As the day progressed it became clear that the biggest threat to the sustainability of the park does not come from drug gangs, at least not directly. On the hills opposite we saw a series of brown patches amid the greenery where peasant farmers and large-scale ranchers had illegally cleared huge swathes of forest growth. “The situation is worse the deeper into the park you go,” explained Jorge. “We need soldiers to patrol these areas. You wouldn’t need many, but the drugs war and everyday crime take the focus.”

Eventually, after a hard final scrabble, we arrived at the top of the Bejuco waterfall. The wonderfully cool, shady clearing overlooked a shallow pool and a deceptively small stream for such a powerful waterfall. It also offered panoramic vistas of the park: the undulating green Cordillera Nombre de Dios ahead, the river rapids below, and the placid-looking Caribbean Sea in the distance. Jorge laid out a simple lunch on palm leaves – sandwiches, fresh pineapple and super-sweet pineapple juice – and we both sat quietly, listing to the calls, yelps and whistles emanating from the forest and marvelling at the views.
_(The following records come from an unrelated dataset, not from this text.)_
(* ===== verification/ReaderLookup.v ===== *)
(** * ReaderLookup: what lookups of a partial reader return

    A lookup of some keys either returns the rows of the view that the keys ask
    for, or tells which of the asked keys are holes ([get_multi_ok]). *)
From S2P Require Import Prelude Intervals BTreeMap IntervalTree PartialMap Result Records Keys Crates Processing Batches.
From S2P Require Import KeyedState OpTopK InsertionOrder Eviction Timestamp Effects Payload.
From S2P Require Import ReaderMap ReaderMapProps ReaderMapContents Backlog Reader ReaderProps.

(** ** Rows grouped by key *)
Section groups.
Context {A K : Type} `{EqDecision K}.
Implicit Types (f : A → K) (l : list A) (ks : list K).

Lemma filter_split (P Q : A → Prop) `{∀ x, Decision (P x), ∀ x, Decision (Q x)} (S : A → Prop) `{∀ x, Decision (S x)} l :
  (∀ x, S x ↔ P x ∨ Q x) → (∀ x, P x → ¬ Q x) → filter S l ≡ₚ filter P l ++ filter Q l.
Proof.
  intros HS Hd. induction l as [|x l IH]; [done|]. rewrite !filter_cons.
  specialize (HS x). specialize (Hd x). destruct (decide (P x)) as [Hp|Hp].
  - rewrite decide_True, (decide_False (P:=Q x)) by tauto. simpl. by rewrite IH.
  - destruct (decide (Q x)) as [Hq|Hq].
    + rewrite decide_True, IH by tauto. by rewrite Permutation_middle.
    + by rewrite decide_False by tauto.
Qed.

Lemma groups_perm f l ks :
  NoDup ks → concat ((λ k, filter (λ x, f x = k) l) <$> ks) ≡ₚ filter (λ x, f x ∈ ks) l.
Proof.
  induction 1 as [|k ks Hk _ IH].
  - simpl. rewrite filter_none; [done|]. apply Forall_true. intros x Hx. inversion Hx.
  - simpl. rewrite IH. symmetry. apply filter_split.
    + intros x. apply elem_of_cons.
    + intros x <-. done.
Qed.

Lemma concat_perm {B} (L1 L2 : list (list B)) : Forall2 Permutation L1 L2 → concat L1 ≡ₚ concat L2.
Proof. induction 1 as [|a b L1 L2 Hab _ IH]; [done|]. simpl. by rewrite Hab, IH. Qed.
End groups.

Lemma bm_wf_NoDup `{Ord K} {A} (m : list (K * A)) : bm_wf m → NoDup m.*1.
Proof.
  unfold bm_wf, bm_keys. induction 1 as [|k ks Hs IH Hall]; constructor; [|done].
  intros Hin. rewrite Forall_forall in Hall. specialize (Hall k Hin). ord_lia.
Qed.

Section reader_lookup.
Context `{DfVal V} `{Ord K} `{!ReaderKey V K} `{!ReaderKeyLaws V K} {HM W : Type} `{!HashMap K (list (list V)) HM}.
#[local] Abbreviation RInner := (Inner K (list V) HM Z Timestamp PreInsertion).
#[local] Abbreviation ROp := (Operation K (list V) Z Timestamp).
Context `{!LeftRight RInner ROp W}.
Implicit Types (kk : K) (k r : list V) (rs : list (Record V)) (R rows : list (list V)) (w : WriteHandle W) (h : W).
#[local] Abbreviation enter := (lr_enter (T:=RInner) (Op:=ROp)).
#[local] Abbreviation pending := (lr_pending (T:=RInner) (Op:=ROp)).
#[local] Abbreviation append := (lr_append (T:=RInner) (Op:=ROp)).
#[local] Abbreviation visible := (visible (K:=K) (A:=list V) (HM:=HM) (M:=Z) (T:=Timestamp) (I:=PreInsertion)).
#[local] Abbreviation visible_type := (visible_type (K:=K) (A:=list V) (HM:=HM) (M:=Z) (T:=Timestamp) (I:=PreInsertion)).
#[local] Abbreviation visible_order := (visible_order (K:=K) (A:=list V) (HM:=HM) (M:=Z) (T:=Timestamp) (I:=PreInsertion)).
#[local] Abbreviation handle_wf := (handle_wf (K:=K) (A:=list V) (HM:=HM) (M:=Z) (T:=Timestamp) (I:=PreInsertion)).
#[local] Abbreviation record_ops := (record_ops (V:=V) (K:=K)).
#[local] Abbreviation rk_row := (rk_row (V:=V) (K:=K)).
#[local] Abbreviation rk_width := (rk_width (V:=V) (K:=K)).
#[local] Abbreviation contains_record := (contains_record (K:=K) (HM:=HM)).
#[local] Abbreviation swap := (swap (K:=K) (HM:=HM)).
#[local] Abbreviation keep_update := (keep_update (K:=K) (HM:=HM)).
#[local] Abbreviation keep_replay := (keep_replay (K:=K) (HM:=HM)).

#[local] Abbreviation reader_ok := (reader_ok (K:=K) (HM:=HM)).
#[local] Abbreviation cached := (cached (K:=K) (HM:=HM)).
#[local] Abbreviation covered := (covered (K:=K)).
#[local] Abbreviation lookup_one := (lookup_one (K:=K) (HM:=HM)).
#[local] Abbreviation lookup_keys := (lookup_keys (K:=K) (HM:=HM)).
#[local] Abbreviation handle_get_multi := (handle_get_multi (K:=K) (HM:=HM)).

(** The keys a comparison asks for: NULL is not equal to anything. *)
Definition asks (key : KeyComparison V) k : bool :=
  match key with KEqual _ => negb (has_null k) && kc_contains key k | KRange _ => kc_contains key k end.
Definition answer (cols : list nat) R (key : KeyComparison V) : list (list V) :=
  filter (λ r, asks key (cols_at cols r) = true) R.
(** The keys that are not equal to an earlier one. *)
Fixpoint distinct (prev keys : list (KeyComparison V)) : list (KeyComparison V) :=
  match keys with
  | [] => []
  | key :: keys' => if existsb (kc_eq key) prev then distinct prev keys' else key :: distinct (key :: prev) keys'
  end.
(** The keys that a lookup accepts: ranges only of an ordered index, and not both
    exclusive at the same key. *)
Definition askable (n : nat) (ty : IndexType) (key : KeyComparison V) : Prop :=
  key_sized n key ∧
  match key with
  | KEqual _ => True
  | KRange r => is_reversed_range key = true ∨ (ty = IxBTreeMap ∧ range_valid r = true)
  end.

Lemma row_key cols pre w r :
  reader_ok cols pre w → row_ok cols pre r → ∃ kk : K, rk_vec kk = cols_at cols r.
Proof.
  intros Hw [Hr _]. destruct (rk_of_row cols r (ok_width _ _ _ Hw) Hr) as (kk & _ & Hv). by exists kk.
Qed.

(** The entries of an ordered map in a range hold the rows of the view in that range. *)
Lemma entries_perm cols pre w R (l : list (K * list (list V))) (P : list V → bool) :
  reader_ok cols pre w → Forall (row_ok cols pre) R → bm_wf l →
  (∀ kk rows, bm_get l kk = Some rows → P (rk_vec kk) = true ∧ rows ≡ₚ filter (λ r, cols_at cols r = rk_vec kk) R) →
  (∀ kk r, r ∈ R → cols_at cols r = rk_vec kk → P (rk_vec kk) = true → is_Some (bm_get l kk)) →
  concat l.*2 ≡ₚ filter (λ r, P (cols_at cols r) = true) R.
Proof.
  intros Hw HR Hwf Hin Hall.
  transitivity (concat ((λ k, filter (λ r, cols_at cols r = k) R) <$> (rk_vec <$> l.*1))).
  { apply concat_perm. rewrite <-!list_fmap_compose. apply Forall2_fmap, Forall2_same_length_lookup.
    split; [done|]. intros i x y Hx Hy. assert (x = y) as <- by congruence. simpl.
    destruct x as [kk rows]. apply (Hin kk rows). apply bm_get_elem; [done|]. by eapply list_elem_of_lookup_2. }
  rewrite groups_perm.
  - apply Permutation_refl'. apply filter_ext_elem. intros r Hr. rewrite Forall_forall in HR.
    destruct (row_key cols pre w r Hw (HR _ Hr)) as (kk & Hkk). rewrite <-Hkk.
    rewrite list_elem_of_fmap. split.
    + intros (k2 & Heq & ((k3 & rows) & -> & Hl)%list_elem_of_fmap).
      apply (rk_vec_inj (V:=V)) in Heq as ->. apply (Hin _ rows). by apply bm_get_elem.
    + intros HP. destruct (Hall kk r Hr) as [rows Hrows]; [done|done|]. exists kk. split; [done|].
      apply list_elem_of_fmap. exists (kk, rows). split; [done|]. by apply bm_get_elem.
  - apply NoDup_fmap_2; [intros a b; apply rk_vec_inj|]. by apply bm_wf_NoDup.
Qed.

(** The keys that a range is missing. *)
Lemma covered_ranges (D : list (BoundPair K)) kk :
  covered ((λ b, KRange (Bound_map rk_vec b.1, Bound_map rk_vec b.2)) <$> D) kk = existsb (λ b, in_range b kk) D.
Proof.
  unfold ReaderProps.covered. induction D as [|[lo hi] D IH]; [done|]. cbn [fmap list_fmap existsb]. f_equal; [|done].
  rewrite kc_contains_bounds. unfold in_range, bounds. simpl.
  destruct lo, hi; simpl; by rewrite ?rk_vec_cmp.
Qed.

(** What the lookup of one key has to return. *)
Definition lookup_result cols w R (key : KeyComparison V) (res : list (list (list V)) + list (KeyComparison V)) : Prop :=
  match res with
  | inl hs => concat hs ≡ₚ answer cols R key ∧ ∀ kk, asks key (rk_vec kk) = true → visible (wh_handle w) kk ≠ None
  | inr ms => ms ≠ [] ∧ ∀ kk, covered ms kk = true ↔ asks key (rk_vec kk) = true ∧ visible (wh_handle w) kk = None
  end.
The hike back down was a one-and-a-half-hour scramble, a real work out for the knees and thighs. Jorge darted along nimbly while I was left trailing behind, slipping and sliding over the loose earth. As we neared the bridge we passed two local youngsters – skipping school to explore the park – the only people we encountered on the whole hike.
The tranquillity of the day in the park, however, provided only a brief escape from the reality of everyday life in Honduras. When I returned to my hotel in the city of La Ceiba, a 30-minute drive from Pico Bonito, the early evening news was on the TV in the lobby: the city’s deputy mayor, it emerged, had just been shot dead as he drove to the airport. The hotel staff didn’t even give the TV a second look – for them it was just another normal day.